Sometimes in life, things don’t turn out how you want them to. But hey, unplanned things may turn out great! Discovering Jiang’s Noodle House at Parklane Shopping Mall was perhaps one of my best accidental finds when the eatery I planned to review was shut that day — a blessing in disguise, indeed!
Opened by the same folks of La Jiang Shan Hotpot just a couple of units away, this small noodle shop offers 23 types of noodles. Talk about being spoiled for choice! They’ve got interesting dry options as well as soup versions such as golden soup, mala and braised beef.
The last time I visited, there was a truckload of foreign Chinese national students and adults, noticeable by their distinct slang. Judging from the main clientele of this establishment, you’ll be assured that the food served here is authentic.
What I tried at Jiang’s Noodle House
While getting lost over their extensive noodle choices, one thing was already on my mind, “get the Mouth-Watering Seasoned Chicken Cold Noodles (S$8.80) again!” This is a bowl of la mian which comes with pieces of marinated chicken, peanuts, century egg wedges, cucumber slices, scallions and coriander doused in a chilli oil vinegar sauce— I got hooked on it after my first visit!
I’ve had cold Japanese soba noodles and Korean naengmyeon before, but never cold la mian done in a Chinese style.
The reason why the locals in China call it mouth-watering chicken is because it makes your mouth drool— and they weren’t kidding! The chicken had a smoky taste, coupled with subtle numbing sensations released by the Sichuan peppercorns used, and thereafter a slightly tangy flavour which came from the vinegar.
Those who appreciate the pungent creamy notes of century egg will find that the combination of flavours together with the chicken’s complex marinade is a match made in heaven.
As you mix the bowl of noodles up, the plain looking la mian gradually takes on a sexy reddish hue coming from the chilli oil. The noodles reminded me of al dente strands of spaghetti, and absorbed the scrumptious flavours of the chicken, sharing its spotlight.
The crunchy peanuts gave the la mian a satisfying nutty taste while the finely shredded cucumber provided a textural surprise while doubling up as a palate cleanser.
The next dish I tried was the one I selected from the Golden Soup section. I chose the Crispy Chicken Chop Noodles (S$8.80), and opted for Knife Sliced Noodles (+S$1) instead.

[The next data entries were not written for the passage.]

(** ** The callers *)

(** X9: restoring at startup.  Whatever [loadBlockchainState] returned,
    the ledger after step 2 of [start] is never empty and passes
    [isChainValid], so the integrity check of step 3 cannot fail; it holds
    the saved chain exactly when that chain has more than one block and is
    valid, and the fresh genesis ledger otherwise. *)
Theorem restore_leaves_valid_nonempty_ledger (savedChain : option (list Block)) :
  chain (snd (restore savedChain new_Blockchain)) <> []
  /\ isChainValid (snd (restore savedChain new_Blockchain)) = true
  /\ match fst (restore savedChain new_Blockchain) with
     | log_restored n =>
         exists saved,
           savedChain = Some saved
           /\ n = length saved
           /\ (1 < length saved)%nat
           /\ isChainValid (mkBlockchain saved) = true
           /\ snd (restore savedChain new_Blockchain) = mkBlockchain saved
     | log_restore_failed =>
         exists saved,
           savedChain = Some saved
           /\ (1 < length saved)%nat
           /\ isChainValid (mkBlockchain saved) = false
           /\ snd (restore savedChain new_Blockchain) = new_Blockchain
     | log_initialized_with_genesis =>
         (savedChain = None
          \/ exists saved, savedChain = Some saved /\ (length saved <= 1)%nat)
         /\ snd (restore savedChain new_Blockchain) = new_Blockchain
     end.
Proof.
  assert (Hfresh : chain new_Blockchain <> []) by discriminate.
  assert (Hfresh_valid : isChainValid new_Blockchain = true) by reflexivity.
  unfold restore. destruct savedChain as [saved|]; cbn [fst snd].
  2:{ split; [exact Hfresh|]. split; [exact Hfresh_valid|]. split; [left|]; reflexivity. }
  destruct (1 <? length saved)%nat eqn:Hlen.
  - apply Nat.ltb_lt in Hlen.
    destruct (isChainValid (mkBlockchain saved)) eqn:Hvalid.
    + rewrite (loadChain_valid saved new_Blockchain Hvalid). cbn [fst snd chain].
      split; [intros ->; cbn in Hlen; lia|].
      split; [exact Hvalid|].
      exists saved. repeat split; assumption.
    + rewrite (loadChain_invalid saved new_Blockchain Hvalid). cbn [fst snd].
      split; [exact Hfresh|]. split; [exact Hfresh_valid|].
      exists saved. repeat split; assumption.
  - apply Nat.ltb_ge in Hlen. cbn [fst snd].
    split; [exact Hfresh|]. split; [exact Hfresh_valid|].
    split; [right; exists saved; split; [reflexivity | exact Hlen] | reflexivity].
Qed.

(** X10: a block sealed by the route [POST /api/reports] carries no
    [citizenId] when the report is anonymous, even if the request body had
    one, and the submitted one when the report is named; it holds the
    SHA-256 digests of the description and of each evidence entry, never
    the description itself as a field, and its status is PENDING. *)
Theorem post_report_sealed_block
    (fuel : nat) (clock now : Z)
    (reportId category urgency description : string)
    (identity : Identity) (citizenId : option string) (location : Location)
    (evidence authorities : list string)
    (this this' : Blockchain) (b : Block) :
  addBlock fuel clock
    (post_report_blockData reportId category urgency description identity
       citizenId location evidence authorities now) this
  = Returns (b, this') ->
  (BlockData.identity (data b) = anonymous -> BlockData.citizenId (data b) = None)
  /\ (BlockData.identity (data b) = name -> BlockData.citizenId (data b) = citizenId)
  /\ BlockData.descriptionHash (data b) = hashData description
  /\ BlockData.evidenceHashes (data b) = map hashData evidence
  /\ length (BlockData.evidenceHashes (data b)) = length evidence
  /\ BlockData.status (data b) = PENDING
  /\ getLatestBlock this' = Some b.
Proof.
  intros Hadd.
  destruct (addBlock_inv _ _ _ _ _ _ Hadd) as (latest & _ & Hb & _ & _ & ->).
  assert (Hd : data b
               = post_report_blockData reportId category urgency description
                   identity citizenId location evidence authorities now)
    by (rewrite Hb; reflexivity).
  rewrite Hd. unfold post_report_blockData.
  cbn [BlockData.identity BlockData.citizenId BlockData.descriptionHash
       BlockData.evidenceHashes BlockData.status].
  split; [intros ->; reflexivity|].
  split; [intros ->; reflexivity|].
  split; [reflexivity|]. split; [reflexivity|].
  split; [apply length_map|]. split; [reflexivity|].
  apply getLatestBlock_snoc.
Qed.

(** X10 on a fresh ledger, for an anonymous report whose request body
    carries the citizen id "CIT-42". *)
Lemma post_report_sealed_block_witness :
  let d :=
    post_report_blockData "R9" "Infrastructure" "Medium" "pothole near the park"
      anonymous (Some "CIT-42"%string)
      (mkLocation "Kolkata" "Park Street" "Park Street Police Station")
      ["photo-1"%string] ["Municipal Corporation"%string] 1760000000010 in
  let b :=
    mkBlock 1 1760000000011 d (hash createGenesisBlock)
      "001114cd7b5cfbf073e67e60dfef3a28878ca6db5995972a41ac2a6dcf1aa283" 1 in
  addBlock 2 1760000000011 d new_Blockchain
  = Returns (b, mkBlockchain [createGenesisBlock; b])
  /\ (BlockData.identity (data b) = anonymous -> BlockData.citizenId (data b) = None)
  /\ (BlockData.identity (data b) = name
      -> BlockData.citizenId (data b) = Some "CIT-42"%string)
  /\ BlockData.descriptionHash (data b) = hashData "pothole near the park"
  /\ BlockData.evidenceHashes (data b) = map hashData ["photo-1"%string]
  /\ length (BlockData.evidenceHashes (data b)) = length ["photo-1"%string]
  /\ BlockData.status (data b) = PENDING
  /\ getLatestBlock (mkBlockchain [createGenesisBlock; b]) = Some b.
Proof.
  intros d b.
  assert (Hadd : addBlock 2 1760000000011 d new_Blockchain
                 = Returns (b, mkBlockchain [createGenesisBlock; b]))
    by (vm_compute; reflexivity).
  split; [exact Hadd|].
  exact (post_report_sealed_block 2 1760000000011 1760000000010
           "R9" "Infrastructure" "Medium" "pothole near the park"
           anonymous (Some "CIT-42"%string)
           (mkLocation "Kolkata" "Park Street" "Park Street Police Station")
           ["photo-1"%string] ["Municipal Corporation"%string]
           new_Blockchain (mkBlockchain [createGenesisBlock; b]) b Hadd).
Defined.

(** ** The digests *)

Lemma hexdigit_is_hex (x : Z) :
  is_hex_char (SHA256.hexdigit (Z.land x 15)) = true.
Proof.
  change 15 with (Z.ones 4). rewrite Z.land_ones by lia.
  pose proof (Z.mod_pos_bound x (2 ^ 4) ltac:(lia)) as Hm.
  change (2 ^ 4) with 16 in *.
  assert (Hcases : x mod 16 = 0 \/ x mod 16 = 1 \/ x mod 16 = 2 \/ x mod 16 = 3
                   \/ x mod 16 = 4 \/ x mod 16 = 5 \/ x mod 16 = 6 \/ x mod 16 = 7
                   \/ x mod 16 = 8 \/ x mod 16 = 9 \/ x mod 16 = 10 \/ x mod 16 = 11
                   \/ x mod 16 = 12 \/ x mod 16 = 13 \/ x mod 16 = 14 \/ x mod 16 = 15)
    by lia.
  repeat (destruct Hcases as [-> | Hcases]; [reflexivity|]).
  rewrite Hcases. reflexivity.
Qed.

Lemma hex_format (r : SHA256.regs) :
  String.length (SHA256.hex r) = 64%nat
  /\ all_chars is_hex_char (SHA256.hex r) = true.
Proof.
  unfold SHA256.hex, SHA256.hex32. cbn [fold_right String.length all_chars].
  rewrite !hexdigit_is_hex. split; reflexivity.
Qed.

The bowl of noodles came with pieces of black fungus and green cabbage together with a side dish of fried chicken pieces.
The soup was indeed “golden”, and the colour reminded me of the pumpkin soup that I made back in my chef days. My dining partner had a go at it, and closed his eyes while shaking his head. Knowing exactly what his actions meant, I tried it myself and was lost for words.
“Is it corn?” “Is it pumpkin?” I was constantly guessing as I slurped the mind-blowing broth. I asked one of the staff members and it was indeed pumpkin. The golden soup had hints of collagen chicken flavours as well— I could finish a whole bowl by myself, it was that good!
The Knife Sliced Noodles reminded me of a combination of mian fen guo and fettuccine, with jagged edges that resembled the teeth of a saw blade. The thick strands slid past my tongue like butter, with an addictive mouthfeel that kept me going back for more.
The black fungus and green cabbage pieces were half cooked and still had a slight element of crunch.
Another star of the dish were the crispy chicken pieces served on the side. The golden brown pieces of meat were well marinated, and remained crispy while still maintaining its softness.
I moved on to my final dish, the Chopped Braised Pork In Grilled Bun (S$5). First impressions, it reminded me of a perfectly round coin prata.
The bun was filled with chopped braised pork belly which looked similar to pulled pork. The fatty bits of the belly could clearly be seen and I discovered tiny bits of leek in the mix as well.
The juicy pork filling was extremely flavourful with its aromatic braised soy seasonings. It paired really well with the dry, crumbly grilled bun which tasted exactly like the crust of a flaky mooncake.
Dining at Jiang’s Noodle House amidst the sounds of the slang of its patrons, and the tunes of Jay Chou made me feel like I was dining in a restaurant in China. With the strong influx of Chinese regional eateries popping up everywhere in Singapore, I’m glad to have found a new place to add to my list of must-try foods.
I guess I’ll be returning to this place pretty often. Remember to say hi if you spot me!